I do not understand from where the 2 comes in the proof of letter(a) of the statement of the theorem:
And this is proposition 12.2.4
I think the author has used the mean value inequality, but I do not know how, could anyone explain this for me please?
From Proposition 12.2.4, since $Df(c)$ is injective the exists a constant $\gamma'$ such that $\|Df(c)(u)\| \geqslant \gamma'\|u\|$. This is easily proved by using the fact that a linear operator is continuous and attains a maximum and minimum on the (compact) unit sphere.

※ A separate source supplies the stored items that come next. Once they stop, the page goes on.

Lemma serve_refines h m r :
  represents h m -> sane_request r ->
  (heap_serve h r = Panic /\ may_panic h m r) \/
  exists p h' m', heap_serve h r = Ok (p, h') /\ ledger_step m r p m' /\ represents h' m' /\ same_foreign h h'.
Proof.
  intros [Hinv Hm] Hr. destruct r as [size|p]; cbn in *.
  - destruct (halloc_cases h size Hinv Hr) as [?|(p & h' & -> & Hinv' & Hfor & Hpos & Hnew & k & Hk & Hl)]; [by left|right].
    assert (Hnone : m !! p = None).
    { destruct (m !! p) as [n|] eqn:E; [|done]. apply Hm in E. by apply Hnew in E. }
    exists p, h', (<[p := k]> m). split; [done|]. split; [|split; [split; [done|]|done]].
    + constructor; try done. intros q n Hq. destruct Hinv' as [_ [l Hc]].
      apply (chain_live_apart h' l p k q n Hc); [apply Hl; by right|apply Hl; left; by apply Hm|congruence].
    + intros q n. rewrite Hl, Hm. rewrite lookup_insert_Some. destruct (decide (q = p)) as [->|Hne]; naive_solver.
  - destruct (m !! p) as [n|] eqn:E.
    + right. destruct (hfree_live h p n Hinv (proj2 (Hm p n) E)) as (h' & -> & Hinv' & Hfor & Hl).
      exists NULL, h', (delete p m). split; [done|]. split; [by econstructor|split; [split; [done|]|done]].
      intros q k. rewrite Hl, Hm, lookup_delete_Some. naive_solver.
    + left. rewrite hfree_dead; [done..|]. intros n Hn%Hm. congruence.
Qed.

(** C5: [halloc] on a well-formed heap either panics because the page source
    has no room for the zone the request needs, or returns a non-null pointer
    to a fresh piece of at least [size] bytes that overlaps no live
    allocation; all other allocations stay as they were and the heap is
    well-formed again.  It never faults and never hangs. *)
Theorem heap_halloc_spec h size :
  heap_inv h -> 0 <= size <= max_request ->
  (heap_halloc h size = Panic /\ pages_refused h size) \/
  exists p k h', heap_halloc h size = Ok (p, h') /\ heap_inv h' /\ 0 < p /\ size <= k /\
    (forall q n, heap_live h q n -> regions_apart p k q n) /\
    (forall q n, heap_live h' q n <-> heap_live h q n \/ (q = p /\ n = k)).
Proof.
  intros Hinv Hsize. destruct (halloc_cases h size Hinv Hsize) as [?|(p & h' & E & Hinv' & _ & Hpos & Hnew & k & Hk & Hl)];
    [by left|right]. exists p, k, h'. split_and!; try done.
  intros q n Hq. destruct Hinv' as [_ [l Hc]].
  apply (chain_live_apart h' l p k q n Hc); [apply Hl; by right|apply Hl; by left|].
  intros ->. by apply Hnew in Hq.
Qed.

(** C6: [hfree] of a live pointer returns, removes exactly that allocation
    (the zone too when it was its last one) and keeps the heap well-formed;
    of any other pointer it panics. *)
Theorem heap_hfree_spec h p :
  heap_inv h ->
  (forall n, heap_live h p n -> exists h', heap_hfree h p = Ok h' /\ heap_inv h' /\
     forall q k, heap_live h' q k <-> heap_live h q k /\ q <> p) /\
  ((forall n, ~ heap_live h p n) -> heap_hfree h p = Panic).
Proof.
  intros Hinv. split; [|by apply hfree_dead].
  intros n Hl. destruct (hfree_live h p n Hinv Hl) as (h' & E & Hinv' & _ & Hl'). by exists h'.
Qed.

(** C7: The heap refines the ledger.  Over any sequence of requests it either
    serves them all, with pointers the ledger allows, or panics at some
    request: one the page source cannot serve, or the freeing of a pointer
    that is not in the ledger.  It never faults and never hangs. *)
Theorem heap_refines_ledger h m rs :
  represents h m -> Forall sane_request rs ->
  match heap_run h rs with
  | Ok (ps, h') => exists m', ledger_run m rs ps m' /\ represents h' m'
  | Panic => exists rs1 r rs2 ps h' m', rs = rs1 ++ r :: rs2 /\ heap_run h rs1 = Ok (ps, h') /\
      ledger_run m rs1 ps m' /\ represents h' m' /\ may_panic h' m' r
  | Fault | Hang => False
  end.
Proof.
  revert h m. induction rs as [|r rs IH]; intros h m Hrep Hs; cbn [heap_run].
  { exists m. split; [constructor|done]. }
  apply Forall_cons in Hs as [Hr Hs].
  destruct (serve_refines h m r Hrep Hr) as [[E Hp]|(p & h1 & m1 & E & Hstep & Hrep1 & _)]; rewrite E; cbn [obind].
  { exists [], r, rs, [], h, m. split_and!; try done. constructor. }
  specialize (IH h1 m1 Hrep1 Hs). destruct (heap_run h1 rs) as [[ps h2]| | |]; cbn [obind]; try done.
  - destruct IH as (m2 & Hrun & Hrep2). exists m2. split; [by econstructor|done].
  - destruct IH as (rs1 & r' & rs2 & ps & h' & m' & -> & Erun & Hrun & Hrep' & Hp).
    exists (r :: rs1), r', rs2, (p :: ps), h', m'. split_and!; try done; [|by econstructor].
    cbn [heap_run]. rewrite E. cbn [obind]. by rewrite Erun.
Qed.

(** The pages a heap leaves behind while it is torn down. *)
Lemma destroy_walk_spec zs : forall l fuel prev first pg,
  dseg z_prev z_next zs prev first l NULL -> NoDup l -> (length l < fuel)%nat ->
  (forall a z, a ∈ l -> zs !! a = Some z -> pg_owned pg a (z_pages z)) ->
  exists pg', destroy_walk fuel zs first pg = Ok pg' /\
    forall b n, pg_owned pg' b n <-> pg_owned pg b n /\ b ∉ l.
Proof.
  induction l as [|a l IH]; intros fuel prev first pg Hl Hnd Hfuel Ho; cbn in Hl, Hfuel.
  - subst first. exists pg. split; [by destruct fuel|]. intros b n. split; [|by intros [? _]].
    intros Hb. split; [done|]. apply not_elem_of_nil.
  - destruct Hl as (-> & Ha & z & Hz & _ & Hl). apply NoDup_cons in Hnd as [Hnin Hnd].
    destruct fuel as [|fuel]; [lia|]. cbn [destroy_walk].
    rewrite (proj2 (Z.eqb_neq a NULL) Ha), Hz. cbn [of_option obind].
    assert (Hoa : pg_owned pg a (z_pages z)) by (apply Ho; [apply elem_of_cons; by left|done]).
    destruct (IH fuel a (z_next z) (mm_free pg a (z_pages z))) as (pg' & E & Hpg'); [done|done|lia|..].
    { intros b y Hb Hy. apply (pg_free_ok _ _ _ Hoa). split; [|congruence].
      apply Ho; [apply elem_of_cons; by right|done]. }
    exists pg'. split; [done|]. intros b n. rewrite Hpg', (pg_free_ok _ _ _ Hoa), not_elem_of_cons. naive_solver.
Qed.

Lemma run_foreign rs : forall h m ps h',
  represents h m -> Forall sane_request rs -> heap_run h rs = Ok (ps, h') -> heap_inv h' /\ same_foreign h h'.
Proof.
  induction rs as [|r rs IH]; intros h m ps h' Hrep Hs; cbn [heap_run]; [intros [= _ <-]; split; [apply Hrep|done]|].
  apply Forall_cons in Hs as [Hr Hs].
  destruct (serve_refines h m r Hrep Hr) as [[-> _]|(p & h1 & m1 & -> & _ & Hrep1 & Hfor)]; cbn [obind]; [done|].
  destruct (heap_run h1 rs) as [[ps1 h2]| | |] eqn:E; cbn [obind]; try done. intros [= _ <-].
  destruct (IH h1 m1 ps1 h2 Hrep1 Hs E) as [Hinv Hfor2]. split; [done|]. intros b n. by rewrite (Hfor2 b n).
Qed.

(** Tearing a heap down gives back its own page and its zones. *)
Lemma destroy_foreign h address :
  heap_inv h -> foreign h address 1 ->
  exists pg', heap_destroy address h = Ok pg' /\
    forall b n, pg_owned pg' b n <-> foreign h b n /\ b <> address.
Proof.
  intros [_ [l Hc]] [Ho Hnone]. unfold heap_destroy.
  assert (Hmem : forall b, b ∉ l <-> h_zones h !! b = None).
  { intros b. split; [|intros Hb Hin; destruct (chain_member h l b Hc Hin); congruence].
    intros Hb. destruct (h_zones h !! b) eqn:Eb; [|done]. by apply (ch_dom _ _ Hc) in Eb. }
  destruct (destroy_walk_spec (h_zones h) l (chain_fuel h) NULL (h_firstZone h) (h_pages h))
    as (pg' & -> & Hpg'); [apply Hc|apply Hc|by apply chain_fuel_enough| |].
  { intros a z _ Ha. by apply (ch_owned _ _ Hc). }
  cbn [obind]. eexists. split; [done|]. intros b n. unfold foreign.
  rewrite (pg_free_ok pg' address 1) by (apply Hpg'; split; [done|by apply Hmem]).
  rewrite Hpg', Hmem. naive_solver.
Qed.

We can define $\gamma = \frac{1}{2}\gamma'$ so that $\|Df(c)(u)\| \geqslant \gamma'\|u\| \geqslant 2\gamma\|u\|$.
There is a lemma that states if $f$ is continuously differentiable, then given $\gamma > 0$, for all points $u$ and $v$ sufficiently close to $c$, i.e. in the ball $B$ centered at $c$, we have
$$\|f(u) - f(v) - Df(c)(u-v)\| \leqslant \gamma \|u-v\|$$
The proof does, in fact, use the mean value theorem.
By the reverse triangle inequality,
$$\|Df(c)(u-v)\| - \|f(u) - f(v)\|\leqslant\|f(u) - f(v) - Df(c)(u-v)\| \leqslant \gamma \|u-v\| $$
Hence,
$$\|f(u) - f(v)\| \geqslant \|Df(c)(u-v)\| - \gamma \|u-v\| \geqslant 2\gamma\|u-v\| - \gamma \|u-v\| = \gamma \|u-v\|$$